(** What [disk_identify] does once INQUIRY has returned 0, by the low five
    bits of the first byte of the response. *)
Lemma disk_identify_routes (out_identify inquiry_buf : list Z) (s : sys) :
  let inq := disk_scsi_inquiry_command inquiry_buf 36 s in
  let t := nth 0 (snd (fst inq)) 0 mod 32 in
  let r := disk_identify out_identify inquiry_buf s in
  fst (fst inq) = 0 ->
  exists evs,
    sys_log (snd r) = sys_log (snd inq) ++ evs
    /\ (t = 0x05 ->
        evs <> [] /\ Forall (is_sg_io_of identify_packet_cdb) evs
        /\ ir_is_packet_device (fst r) = 1)
    /\ (t = 0x00 \/ t = 0x14 ->
        evs <> [] /\ Forall (is_sg_io_of identify_cdb) evs
        /\ ir_is_packet_device (fst r) = 0)
    /\ (t <> 0x05 -> t <> 0x00 -> t <> 0x14 ->
        evs = [] /\ ir_ret (fst r) = -1 /\ sys_errno (snd r) = EIO).
Proof.
  intros inq t r Hok. subst r t.
  unfold disk_identify, mbind, set_errno, mret. fold inq.
  destruct inq as [[ret inq'] s1]. simpl in Hok. subst ret. simpl.
  change 31 with (Z.ones 5). rewrite Z.land_ones by lia.
  change (2 ^ 5) with 32.
  set (t := nth 0 inq' 0 mod 32).
  destruct (Z.eqb_spec t 5) as [Ht5|Ht5].
  - pose proof (identify_packet_command_log
                  (memzero out_identify 512) 512 s1) as (evs & Hlog & Hall).
    destruct (disk_identify_packet_device_command _ 512 s1) as [[retp out1] s2].
    simpl in Hlog.
    destruct (check_nul_bytes_log retp out1 1 s2) as (Hl & _ & Hipd).
    eexists. split; [rewrite Hl, Hlog; reflexivity|].
    split; [|split].
    + intros _. split; [discriminate|]. split; [|exact Hipd].
      constructor; [reflexivity|apply is_retry_is_sg_io, Hall].
    + intros [E|E]; lia.
    + intros E. contradiction.
  - assert (t = 0 \/ t = 20 ->
            exists evs,
              sys_log (snd (mbind (disk_identify_command (memzero out_identify 512) 512)
                 (fun xd => let '(ret, out1) := xd in
                    if negb (ret =? 0) then mret (IdentifyResult ret out1 0)
                    else check_nul_bytes ret out1 0) s1))
              = sys_log s1 ++ evs
              /\ evs <> [] /\ Forall (is_sg_io_of identify_cdb) evs
              /\ ir_is_packet_device
                   (fst (mbind (disk_identify_command (memzero out_identify 512) 512)
                     (fun xd => let '(ret, out1) := xd in
                        if negb (ret =? 0) then mret (IdentifyResult ret out1 0)
                        else check_nul_bytes ret out1 0) s1)) = 0) as Hdev.
    { intros _. unfold mbind, mret.
      pose proof (identify_command_log
                    (memzero out_identify 512) 512 s1) as (evs & Hlog & Hall).
      destruct (disk_identify_command _ 512 s1) as [[retd out1] s2].
      simpl in Hlog. eexists.
      destruct (negb (retd =? 0)); simpl.
      - split; [exact Hlog|]. split; [discriminate|]. split; [|reflexivity].
        constructor; [reflexivity|apply is_retry_is_sg_io, Hall].
      - destruct (check_nul_bytes_log retd out1 0 s2) as (Hl & _ & Hipd).
        split; [rewrite Hl; exact Hlog|]. split; [discriminate|].
        split; [|exact Hipd].
        constructor; [reflexivity|apply is_retry_is_sg_io, Hall]. }
    unfold mbind, mret in Hdev.
    destruct (Z.eqb_spec t 0) as [Ht0|Ht0]; simpl.
    + destruct (Hdev (or_introl Ht0)) as (evs & Hlog & Hne & Hall & Hipd).
      exists evs. split; [exact Hlog|]. split; [|split].
      * intros E. lia.
      * intros _. auto.
      * intros _ E. contradiction.
    + destruct (Z.eqb_spec t 20) as [Ht20|Ht20]; simpl.
      * destruct (Hdev (or_intror Ht20)) as (evs & Hlog & Hne & Hall & Hipd).
        exists evs. split; [exact Hlog|]. split; [|split].
        -- intros E. lia.
        -- intros _. auto.
        -- intros _ _ E. contradiction.
      * exists []. split; [rewrite app_nil_r; reflexivity|].
        split; [|split].
        -- intros E. contradiction.
        -- intros [E|E]; contradiction.
        -- intros _ _ _. auto.
Qed.

Lemma memzero_block (buf : list Z) :
  length buf = 512%nat -> memzero buf 512 = repeat 0 512.
Proof.
  intros Hlen. unfold memzero.
  rewrite drop_ge by lia. apply app_nil_r.
Qed.

(** The submissions of one call of [disk_identify]: INQUIRY with the local
    buffer as it is found, then at most one IDENTIFY command, whose first
    submission is handed the block that [memzero] cleared. *)
Lemma disk_identify_log (out_identify inquiry_buf : list Z) (s : sys) :
  let r := disk_identify out_identify inquiry_buf s in
  exists evs_inq evs_id,
    sys_log (snd r)
    = sys_log s
      ++ first_submission (inquiry_cdb 36) inquiry_buf 36 :: evs_inq ++ evs_id
    /\ Forall (is_retry_of (inquiry_cdb 36)) evs_inq
    /\ ((evs_id = [] /\ ir_identify (fst r) = memzero out_identify 512)
        \/ exists cdb evs,
             (cdb = identify_cdb \/ cdb = identify_packet_cdb)
             /\ evs_id
                = first_submission cdb (memzero out_identify 512) 512 :: evs
             /\ Forall (is_retry_of cdb) evs).
Proof.
  intros r. subst r.
  unfold disk_identify, mbind, set_errno, mret.
  destruct (inquiry_command_log inquiry_buf 36 s) as (evs_inq & Hlog & Hall).
  destruct (disk_scsi_inquiry_command inquiry_buf 36 s) as [[ret inq] s1].
  simpl in Hlog. exists evs_inq.
  destruct (ret =? 0); simpl.
  - destruct (Z.land (nth 0 inq 0) 31 =? 5).
    + destruct (identify_packet_command_log (memzero out_identify 512) 512 s1)
        as (evs & Hlogp & Hallp).
      destruct (disk_identify_packet_device_command _ 512 s1)
        as [[retp out1] s2].
      simpl in Hlogp.
      destruct (check_nul_bytes_log retp out1 1 s2) as (Hl & _ & _).
      eexists. split; [|split; [exact Hall|]].
      * rewrite Hl, Hlogp, Hlog, <- app_assoc. reflexivity.
      * right. exists identify_packet_cdb, evs. auto.
    + destruct (negb _); simpl.
      * exists []. rewrite app_nil_r. auto.
      * destruct (identify_command_log (memzero out_identify 512) 512 s1)
          as (evs & Hlogd & Halld).
        destruct (disk_identify_command _ 512 s1) as [[retd out1] s2].
        simpl in Hlogd.
        eexists. split; [|split; [exact Hall|]].
        -- destruct (negb (retd =? 0)); simpl.
           ++ rewrite Hlogd, Hlog, <- app_assoc. reflexivity.
           ++ destruct (check_nul_bytes_log retd out1 0 s2) as (Hl & _ & _).
              rewrite Hl, Hlogd, Hlog, <- app_assoc. reflexivity.
        -- right. exists identify_cdb, evs. auto.
  - exists []. rewrite app_nil_r. auto.
Qed.

(** C4, as the code has it. [disk_identify] clears the caller's block of
    512 bytes once, on entry: what the caller's block held before has no
    effect on the result, the first submission of an IDENTIFY command is
    handed an all-zero block, and a probe that sends no IDENTIFY command
    hands back an all-zero block. The INQUIRY buffer goes to the first
    submission with the contents it is found with. *)
Theorem identify_block_zeroed (out_identify inquiry_buf : list Z) (s : sys) :
  length out_identify = 512%nat ->
  let r := disk_identify out_identify inquiry_buf s in
  r = disk_identify (repeat 0 512) inquiry_buf s
  /\ exists evs,
       sys_log (snd r)
       = sys_log s ++ first_submission (inquiry_cdb 36) inquiry_buf 36 :: evs
       /\ (forall rq, In (EvSgIo rq) evs ->
             rq_iface rq = SG_V4 ->
             rq_cdb rq = identify_cdb \/ rq_cdb rq = identify_packet_cdb ->
             rq_data rq = repeat 0 512)
       /\ ((forall rq, In (EvSgIo rq) evs -> rq_cdb rq = inquiry_cdb 36) ->
           ir_identify (fst r) = repeat 0 512).
Proof.
  intros Hlen r. subst r. split.
  - unfold disk_identify. rewrite !memzero_block; [reflexivity| |assumption].
    apply repeat_length.
  - destruct (disk_identify_log out_identify inquiry_buf s)
      as (evs_inq & evs_id & Hlog & Hinq & Hid).
    rewrite memzero_block in Hid by assumption.
    exists (evs_inq ++ evs_id). split; [exact Hlog|].
    assert (forall rq cdb l, Forall (is_retry_of cdb) l -> In (EvSgIo rq) l ->
                             rq_cdb rq = cdb /\ rq_iface rq = SG_V3) as Hretry.
    { intros rq cdb l Hf Hin. rewrite Forall_forall in Hf.
      apply (Hf (EvSgIo rq)). apply list_elem_of_In. exact Hin. }
    split.
    + intros rq Hin Hv4 Hcdb.
      apply in_app_or in Hin as [Hin|Hin].
      * destruct (Hretry _ _ _ Hinq Hin) as [_ Hv3]. congruence.
      * destruct Hid as [[-> _]|(cdb & evs & _ & -> & Hall)]; [destruct Hin|].
        destruct Hin as [E|Hin].
        -- injection E as <-. reflexivity.
        -- destruct (Hretry _ _ _ Hall Hin) as [_ Hv3]. congruence.
    + intros Honly.
      destruct Hid as [[_ Hz]|(cdb & evs & Hcdb & -> & _)]; [exact Hz|].
      exfalso.
      assert (rq_cdb (SgRequest SG_V4 cdb (repeat 0 512) 512 (repeat 0 32)
                                COMMAND_TIMEOUT_MSEC) = inquiry_cdb 36) as E.
      { apply Honly. apply in_or_app. right. left. reflexivity. }
      simpl in E. destruct Hcdb as [-> | ->]; discriminate E.
Qed.

End Facts.

Section MainFacts.
Context `{Device} `{Platform}.

(** A failed protocol path is followed by the legacy call, and by nothing
    else. *)
Lemma main_falls_back (fuel : nat) (export : bool)
    (identify inquiry_buf : list Z) (s : sys) :
  ir_ret (fst (disk_identify identify inquiry_buf s)) <> 0 ->
  sys_log (snd (main fuel export identify inquiry_buf s))
  = sys_log (snd (disk_identify identify inquiry_buf s)) ++ [ EvHdioGetIdentity ].
Proof.
  intros Hfail. unfold main, mbind, mret, ioctl_HDIO_GET_IDENTITY.
  destruct (disk_identify identify inquiry_buf s) as [r s1]. simpl in *.
  destruct (Z.eqb_spec (ir_ret r) 0) as [E|_]; [contradiction|].
  destruct (HDIO_GET_IDENTITY (sys_world s1)) as [hr w].
  destruct (negb (hr_ret hr =? 0)); reflexivity.
Qed.

(** C1. After an INQUIRY that returned 0, the low 5 bits of the first byte
    of the response decide what is sent next: type 0x05 sends IDENTIFY
    PACKET DEVICE, types 0x00 and 0x14 send IDENTIFY DEVICE, and for any
    other type nothing more is sent, [disk_identify] fails with [EIO] and
    [main] goes on to [HDIO_GET_IDENTITY]. *)
Theorem peripheral_type_routing (out_identify inquiry_buf : list Z) (s : sys) :
  let inq := disk_scsi_inquiry_command inquiry_buf 36 s in
  let t := nth 0 (snd (fst inq)) 0 mod 32 in
  let r := disk_identify out_identify inquiry_buf s in
  fst (fst inq) = 0 ->
  exists evs,
    sys_log (snd r) = sys_log (snd inq) ++ evs
    /\ (t = 0x05 ->
        evs <> [] /\ Forall (is_sg_io_of identify_packet_cdb) evs
        /\ ir_is_packet_device (fst r) = 1)
    /\ (t = 0x00 \/ t = 0x14 ->
        evs <> [] /\ Forall (is_sg_io_of identify_cdb) evs
        /\ ir_is_packet_device (fst r) = 0)
    /\ (t <> 0x05 -> t <> 0x00 -> t <> 0x14 ->
        evs = [] /\ ir_ret (fst r) = -1 /\ sys_errno (snd r) = EIO
        /\ forall fuel export,
             sys_log (snd (main fuel export out_identify inquiry_buf s))
             = sys_log (snd r) ++ [ EvHdioGetIdentity ]).
Proof.
  intros inq t r Hok.
  destruct (disk_identify_routes out_identify inquiry_buf s Hok)
    as (evs & Hlog & Hpkt & Hdev & Hother).
  exists evs. split; [exact Hlog|]. split; [exact Hpkt|]. split; [exact Hdev|].
  intros N5 N0 N20. destruct (Hother N5 N0 N20) as (He & Hret & Herr).
  split; [exact He|]. split; [exact Hret|]. split; [exact Herr|].
  intros fuel export. apply main_falls_back.
  unfold r in Hret. rewrite Hret. discriminate.
Qed.

End MainFacts.
End TransportFacts.

(** ** The decoder *)

Module DecodeFacts.
Import Mach Sys Decode Main Report.

Lemma land_shiftl_1 (w n : Z) :
  0 <= n ->
  Z.land w (Z.shiftl 1 n) = if Z.testbit w n then Z.shiftl 1 n else 0.
Proof.
  intros Hn. apply Z.bits_inj'. intros i Hi.
  rewrite Z.land_spec.
  destruct (Z.eq_dec i n) as [->|Hne].
  - destruct (Z.testbit w n); simpl.
    + reflexivity.
    + rewrite Z.bits_0. reflexivity.
  - assert (Z.testbit (Z.shiftl 1 n) i = false) as Hz.
    { rewrite Z.shiftl_spec by lia.
      destruct (Z.lt_ge_cases i n).
      - apply Z.testbit_neg_r. lia.
      - apply (Z.bits_above_log2 1 (i - n)); simpl; lia. }
    destruct (Z.testbit w n); rewrite ?Z.bits_0, ?Hz, ?andb_false_r; reflexivity.
Qed.

Lemma bit_set_testbit (w n : Z) : 0 <= n -> bit_set w n = Z.testbit w n.
Proof.
  intros Hn. unfold bit_set. rewrite land_shiftl_1 by assumption.
  destruct (Z.testbit w n); simpl.
  - rewrite Z.shiftl_1_l.
    destruct (Z.eqb_spec (2 ^ n) 0) as [E|E]; [|reflexivity].
    pose proof (Z.pow_pos_nonneg 2 n ltac:(lia) Hn). lia.
  - reflexivity.
Qed.

Lemma values_of_app (k : string) (l1 l2 : list line) :
  values_of k (l1 ++ l2) = values_of k l1 ++ values_of k l2.
Proof.
  induction l1 as [|[k' v|s] l1 IH]; simpl.
  - reflexivity.
  - destruct (String.eqb k k'); simpl; now rewrite IH.
  - exact IH.
Qed.

Lemma values_of_when (k : string) (b : bool) (l : list line) :
  values_of k (when b l) = if b then values_of k l else [].
Proof. destruct b; reflexivity. Qed.

Lemma values_of_if (k : string) (b : bool) (l1 l2 : list line) :
  values_of k (if b then l1 else l2)
  = if b then values_of k l1 else values_of k l2.
Proof. destruct b; reflexivity. Qed.

Lemma if_same {A : Type} (b : bool) (x : A) : (if b then x else x) = x.
Proof. destruct b; reflexivity. Qed.

(** Push [values_of] through the structure of the output and evaluate it on
    the literal keys. *)
Ltac values_of_norm :=
  repeat (rewrite ?values_of_app, ?values_of_when, ?values_of_if);
  simpl values_of;
  repeat rewrite if_same;
  simpl app.

Ltac unfold_output :=
  unfold output, export_type, export_strings, export_features, export_sata,
    export_rotation_rate, export_wwn, export_cfa.

Lemma nth_all_bytes (buf : list Z) (n : nat) :
  all_bytes buf = true -> 0 <= nth n buf 0 < 256.
Proof.
  revert n. induction buf as [|b buf IH]; intros n Hb.
  - destruct n; simpl; lia.
  - simpl in Hb. apply andb_true_iff in Hb as [Hb0 Hb1].
    destruct n; simpl.
    + lia.
    + apply IH, Hb1.
Qed.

_ASSIGNED TASK:_ The word to look for is "Hother"; copy out every line of the entries that holds it.

_WRITTEN REPLY:_
    as (evs & Hlog & Hpkt & Hdev & Hother).
  intros N5 N0 N20. destruct (Hother N5 N0 N20) as (He & Hret & Herr).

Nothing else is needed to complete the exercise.